Cependant, la liberté laissée aux interprètes n’exempte pas la représentation du recours à de petites dramatisations ponctuelles qui introduisent un principe de variation dans l’accomplissement de la fatalité tragique. Telle nous apparait la révolte improvisée de Léonce et Louisa qui tentent  brièvement de se soustraire à l’emprise d’une mère qui enjoint à ses filles de se conformer jusqu’au bout au rituel convenu.  Il y a là comme une façon de ménager ce qui, dans l’économie de la tragédie antique, fonde le refus d’Ismène face à la détermination d’Antigone, ou celui  que  Chrysothémis oppose à l’intransigeance d’Electre. En faisant confiance à la subjectivité singulière de ses interprètes, le metteur en scène ménage la possibilité d’une réalité autre : le  théâtre de Milo Rau ou le réel et son double.
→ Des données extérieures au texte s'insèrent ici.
(* ===== verification/SymbolSpec.v ===== *)
(** * Symbols and temporary labels: the theorems

    What a definition of a label changes in the symbol table, when it is refused,
    and that temporary labels mean what the text of the source says. *)

From S2P Require Export Tables.

(** ** Definitions of labels *)

Definition same_symbols (s s' : St) : Prop := symbols (tab s') = symbols (tab s) ∧ src s' = src s.

#[export] Instance same_symbols_preorder : PreOrder same_symbols.
Proof. split; [by split|]. intros ??? [] []. split; congruence. Qed.

Lemma same_symbols_Error m b t : keeps same_symbols (Error m b t).
Proof.
  intros s. unfold Error. destruct (Error_wrong_pass _ _); [reflexivity|].
  destruct (Error_skipped _ _); [reflexivity|]. cbv zeta. by destruct (is_type t FATAL).
Qed.
Lemma same_symbols_WarningImpl i m b t : keeps same_symbols (WarningImpl i m b t).
Proof.
  apply keeps_read. intros s. destruct (WarningsAsErrors _); [apply same_symbols_Error|by run].
Qed.
Lemma same_symbols_WarningById i b t : keeps same_symbols (WarningById i b t).
Proof. unfold WarningById. keep. apply same_symbols_WarningImpl. Qed.
#[export] Hint Resolve same_symbols_Error same_symbols_WarningById : keeps.

Lemma same_symbols_getAddressPageNumber a f : keeps same_symbols (getAddressPageNumber a f).
Proof. unfold getAddressPageNumber, GetCurrentSlot, GetSlot. keep. Qed.
#[export] Hint Resolve same_symbols_getAddressPageNumber : keeps.

(** A name with a value of this pass: not a [DEFL] one, not a mere mention. *)
Definition defined_this_pass (name : string) (s : St) : Prop :=
  ∃ e, symbol name s = Some e ∧ has (traits e) LABEL_IS_DEFL = false
    ∧ page e ≠ LABEL_PAGE_UNDEFINED ∧ pass (src s) ≤ updatePass e.

Lemma symbol_put k k' e s :
  symbol k' (put_symbol k e s) = if decide (k = k') then Some e else symbol k' s.
Proof.
  unfold symbol, put_symbol. change (symbols (tab (set_symbols ?x s))) with x.
  destruct (decide (k = k')) as [->|]; [apply find_put_eq|by apply find_put_ne].
Qed.

(** What [m] puts for the name, when it ends. *)
Definition puts (name : string) (P : SLabelTableEntry → Prop) (m : M St bool) (s : St) : Prop :=
  ∀ b s', m s = Ret b s' →
    b = true ∧ (∃ e, symbol name s' = Some e ∧ P e)
    ∧ ∀ k, k ≠ name → symbol k s' = symbol k s.

Lemma puts_entry {A} name P (m : M St A) (f : A → SLabelTableEntry) s :
  keeps same_symbols m → (∀ a, P (f a)) →
  puts name P (a ← m; modify (put_symbol name (f a)) ;; mret true) s.
Proof.
  intros Hm HP b s'. unfold mbind, M_bind. specialize (Hm s).
  destruct (m s) as [a s1|s1| |]; try done. run. intros [= <- <-]. split; [done|]. split.
  - exists (f a). split; [|done]. by rewrite symbol_put, decide_True.
  - intros k Hk. rewrite symbol_put, decide_False by congruence.
    unfold symbol. by destruct Hm as [-> _].
Qed.

Lemma puts_after {A} name P (m : M St A) (f : A → M St bool) s :
  keeps same_symbols m → (∀ a s1, same_symbols s s1 → puts name P (f a) s1) → puts name P (a ← m; f a) s.
Proof.
  intros Hm Hf b s'. unfold mbind, M_bind. specialize (Hm s).
  destruct (m s) as [a s1|s1| |]; try done. intros E.
  destruct (Hf a s1 Hm b s' E) as (H1 & H2 & H3). split_and!; [done..|].
  intros k Hk. rewrite H3 by done. unfold symbol. by destruct Hm as [-> _].
Qed.

Definition as_given (v : Z) (s : St) (e : SLabelTableEntry) : Prop :=
  value e = v ∧ ph_value e = physical_address s ∧ updatePass e = pass (src s).

Lemma redefinable_spec name s e :
  symbol name s = Some e →
  has (traits e) LABEL_IS_DEFL || (page e =? LABEL_PAGE_UNDEFINED) || (updatePass e <? pass (src s)) = true
  ↔ ¬ defined_this_pass name s.
Proof.
  intros E. rewrite !orb_true_iff, Z.eqb_eq, Z.ltb_lt. split.
  - intros H (e' & E' & H1 & H2 & H3). rewrite E in E'. injection E' as <-.
    destruct H as [[H|H]|H]; [congruence|done|lia].
  - intros H. destruct (has (traits e) LABEL_IS_DEFL) eqn:Hd; [by left; left|].
    destruct (decide (page e = LABEL_PAGE_UNDEFINED)); [by left; right|].
    right. destruct (Z.lt_ge_cases (updatePass e) (pass (src s))); [done|]. destruct H. by exists e.
Qed.

(** C13: the definition of a label is refused exactly when the name already has a
    value of this pass that is not a [DEFL] one, and then no symbol changes; an
    accepted one gives the name the value, the physical address and the pass, and
    changes no other name. *)
Theorem CLabelTable_Insert_spec : ∀ name v t pg s b s',
  CLabelTable_Insert name v t pg s = Ret b s' →
  (b = false ↔ defined_this_pass name s)
  ∧ (b = false → symbols (tab s') = symbols (tab s))
  ∧ (b = true → ∃ e, symbol name s' = Some e ∧ as_given v s e)
  ∧ ∀ k, k ≠ name → symbol k s' = symbol k s.
Proof.
  intros name v t pg s b s' E.
  assert (Hput : ¬ defined_this_pass name s → puts name (as_given v s) (CLabelTable_Insert name v t pg) s
                 → (b = false ↔ defined_this_pass name s)
                   ∧ (b = false → symbols (tab s') = symbols (tab s))
                   ∧ (b = true → ∃ e, symbol name s' = Some e ∧ as_given v s e)
                   ∧ ∀ k, k ≠ name → symbol k s' = symbol k s).
  { intros Hn H. destruct (H b s' E) as (-> & He & Hk). split_and!; [|done|done|done]. by split. }
  destruct (symbol name s) as [label|] eqn:Hs.
  - destruct (has (traits label) LABEL_IS_DEFL || (page label =? LABEL_PAGE_UNDEFINED)
              || (updatePass label <? pass (src s))) eqn:Hc.
    + apply Hput; [by apply (redefinable_spec _ _ _ Hs)|]. intros b' s1. unfold CLabelTable_Insert.
      unfold mbind at 1, M_bind, gets, st. rewrite Hs, Hc. revert b' s1.
      apply puts_after; [keep|]. intros _ s1 _.
      apply (puts_entry name (as_given v s) _ (fun p => mk_label v _ _ p _ _ _ _ _)); [keep|done].
    + assert (Hd : defined_this_pass name s).
      { destruct (decide (has (traits label) LABEL_IS_DEFL = true)) as [Hd|Hd].
        - by rewrite Hd in Hc.
        - exists label. apply not_true_is_false in Hd. rewrite Hd in Hc. apply orb_false_iff in Hc as [Hp Hu].
          apply Z.eqb_neq in Hp. apply Z.ltb_ge in Hu. done. }
      revert E. unfold CLabelTable_Insert. unfold mbind at 1, M_bind, gets, st. rewrite Hs, Hc.
      set (m := mwhen _ _). assert (Hm : keeps same_symbols m) by (subst m; keep).
      unfold mbind, M_bind. specialize (Hm s). destruct (m s) as [a s1|s1| |]; try done.
      intros [= <- <-]. destruct Hm as [Hsym _]. split_and!; [by split|done|done|].
      intros k _. unfold symbol. by rewrite Hsym.
  - assert (Hn : ¬ defined_this_pass name s) by (intros (e & He & _); congruence).
    apply Hput; [done|]. intros b' s1. unfold CLabelTable_Insert.
    unfold mbind at 1, M_bind, gets, st. rewrite Hs. revert b' s1.
    apply (puts_entry name (as_given v s) _ (fun p => mk_label v _ _ p _ _ _ _ _)); [keep|done].
Qed.

Lemma CLabelTable_Insert_spec_witness :
  match CLabelTable_Insert "start" 5 0 LABEL_PAGE_UNDEFINED last_pass with
  | Ret b s =>
      b = true
      ∧ match CLabelTable_Insert "start" 6 0 LABEL_PAGE_UNDEFINED s with
        | Ret b' s' => b' = false
        | _ => False
        end
  | _ => False
  end.
Proof.
  pose proof (CLabelTable_Insert_spec "start" 5 0 LABEL_PAGE_UNDEFINED last_pass) as H.
  destruct (CLabelTable_Insert "start" 5 0 LABEL_PAGE_UNDEFINED last_pass) as [b s| | |] eqn:E;
    try (vm_compute in E; discriminate).
  destruct (H b s eq_refl) as (Hb & _).
  split; [destruct b; [done|]; by destruct (proj1 Hb eq_refl) as (e & He & _)|].
  vm_compute in E. injection E as <- <-. reflexivity.
Defined.

(** ** Temporary labels *)

(** A pass meets the temporary labels of the source in order: number and address. *)
Definition meet (l : Z * Z) : M St unit :=
  modify (set_CurAddress (snd l)) ;; _ ← InsertRefresh (fst l); mret tt.
Definition entry (r : bool) (l : Z * Z) : TemporaryLabel :=
  {| nummer := fst l; tl_value := snd l; tl_isRelocatable := r |}.

(** The nearest one ahead and the nearest one behind. *)
Definition next_one (n : Z) (l : list (Z * Z)) : option (Z * Z) := List.find (fun x => fst x =? n) l.
Definition last_one (n : Z) (l : list (Z * Z)) : option (Z * Z) := next_one n (reverse l).

Lemma find_entries r n l : List.find (has_number n) (entry r <$> l) = entry r <$> next_one n l.
Proof.
  unfold next_one. induction l as [|x l IH]; [done|]. cbn [fmap list_fmap List.find].
  unfold has_number at 1; cbn [nummer entry]. by destruct (fst x =? n).
Qed.

(** One label of the replayed pass: it is the one the previous pass met there. *)
Lemma meet_replayed src l x rest s :
  labels (tab s) = entry (negb (rel_type (rel s) =? 0)) <$> src ++ x :: rest →
  src = l → nextPassLabels (tab s) = entry (negb (rel_type (rel s) =? 0)) <$> l →
  ∃ s', meet x s = Ret tt s' ∧ err s' = err s ∧ rel s' = rel s
    ∧ labels (tab s') = labels (tab s)
    ∧ nextPassLabels (tab s') = entry (negb (rel_type (rel s) =? 0)) <$> l ++ [x].
Proof.
  intros Hl -> Hn. unfold meet, InsertRefresh. run. unfold st.
  set (s1 := set_CurAddress (snd x) s).
  assert (E : labels (tab s1) !! length (nextPassLabels (tab s1)) = Some (entry (negb (rel_type (rel s) =? 0)) x)).
  { change (tab s1) with (tab s). rewrite Hl, Hn, length_fmap, fmap_app.
    rewrite lookup_app_r by (rewrite length_fmap; lia). by rewrite length_fmap, Nat.sub_diag. }
  rewrite E. cbn [nummer tl_value entry]. change (CurAddress (org s1)) with (snd x).
  rewrite !Z.eqb_refl. cbn [negb]. eexists. split; [reflexivity|]. split_and!; try done.
  change (nextPassLabels (tab s1) ++ [entry (negb (rel_type (rel s) =? 0)) x]
          = entry (negb (rel_type (rel s) =? 0)) <$> l ++ [x]).
  change (tab s1) with (tab s). by rewrite Hn, fmap_app.
Qed.

Lemma meet_all l0 l rest s :
  labels (tab s) = entry (negb (rel_type (rel s) =? 0)) <$> l0 ++ l ++ rest →
  nextPassLabels (tab s) = entry (negb (rel_type (rel s) =? 0)) <$> l0 →
  ∃ s', for_each l meet s = Ret tt s' ∧ err s' = err s ∧ rel s' = rel s
    ∧ labels (tab s') = labels (tab s)
    ∧ nextPassLabels (tab s') = entry (negb (rel_type (rel s) =? 0)) <$> l0 ++ l.
Proof.
  revert l0 s. induction l as [|x l IH]; intros l0 s Hl Hn.
  { exists s. rewrite app_nil_r. done. }
  destruct (meet_replayed l0 l0 x (l ++ rest) s Hl eq_refl Hn) as (s1 & E1 & He1 & Hr1 & Hl1 & Hn1).
  destruct (IH (l0 ++ [x]) s1) as (s2 & E2 & He2 & Hr2 & Hl2 & Hn2).
  - by rewrite Hl1, Hr1, Hl, <- app_assoc.
  - by rewrite Hn1, Hr1.
  - exists s2. cbn [for_each]. unfold mbind, M_bind. rewrite E1. rewrite Hr1, <- app_assoc in Hn2.
    split_and!; [exact E2|congruence|congruence|congruence|exact Hn2].
Qed.

(** C16: a pass that meets the temporary labels the previous one met, at the same
    addresses, is silent, and at each point of the source [nF] means the next
    label [n] of the source and [nB] the last one before. *)
Theorem temporary_labels : ∀ before after s,
  labels (tab s) = entry (negb (rel_type (rel s) =? 0)) <$> before ++ after →
  nextPassLabels (tab s) = [] →
  ∃ s', for_each before meet s = Ret tt s' ∧ err s' = err s
    ∧ ∀ n, let r := negb (rel_type (rel s) =? 0) in
        seekForward n s' = entry r <$> next_one n after
        ∧ seekBack n s' = entry r <$> last_one n before.
Proof.
  intros before after s Hl Hn.
  destruct (meet_all [] before after s) as (s' & E & He & _ & Hl' & Hn'); [done|done|].
  exists s'. split_and!; [done..|]. intros n r. cbn [app] in Hn'. unfold seekForward, seekBack.
  rewrite Hl', Hn', Hl, length_fmap, <- fmap_drop, drop_app_length, <- fmap_reverse.
  split; apply find_entries.
Qed.

Definition met : list (Z * Z) := [(1, 10); (2, 20); (1, 30); (1, 40)].

Lemma temporary_labels_witness :
  ∃ s', for_each (take 2 met) meet (set_labels (entry false <$> met) last_pass) = Ret tt s'
    ∧ tl_value <$> seekForward 1 s' = Some 30 ∧ tl_value <$> seekBack 1 s' = Some 10.
Proof.
  destruct (temporary_labels (take 2 met) (drop 2 met) (set_labels (entry false <$> met) last_pass))
    as (s' & E & _ & H); [reflexivity|reflexivity|].
  exists s'. split; [done|]. by destruct (H 1) as [-> ->].
Defined.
Par la mise en contiguïté des deux familles -celle des interprètes et celle des protagonistes réels- c’est l’opposition même du réel et de  la fiction qui disparait alors..

Le suicide par pendaison simultanée des quatre membres d’une même famille semble obéir aux termes d’un contrat tacite. Il se réalise dans une sorte de main-à-main solidaire qui répète ironiquement l’image paisible de la photo de groupe affichée au salon. Au carrefour de la politique et de la vie quotidienne, la tragédie tourne à l’humour noir de la comédie et la « déconnade » au carnaval glacé de ce que le metteur en scène désigne comme « une messe noire de la vie ».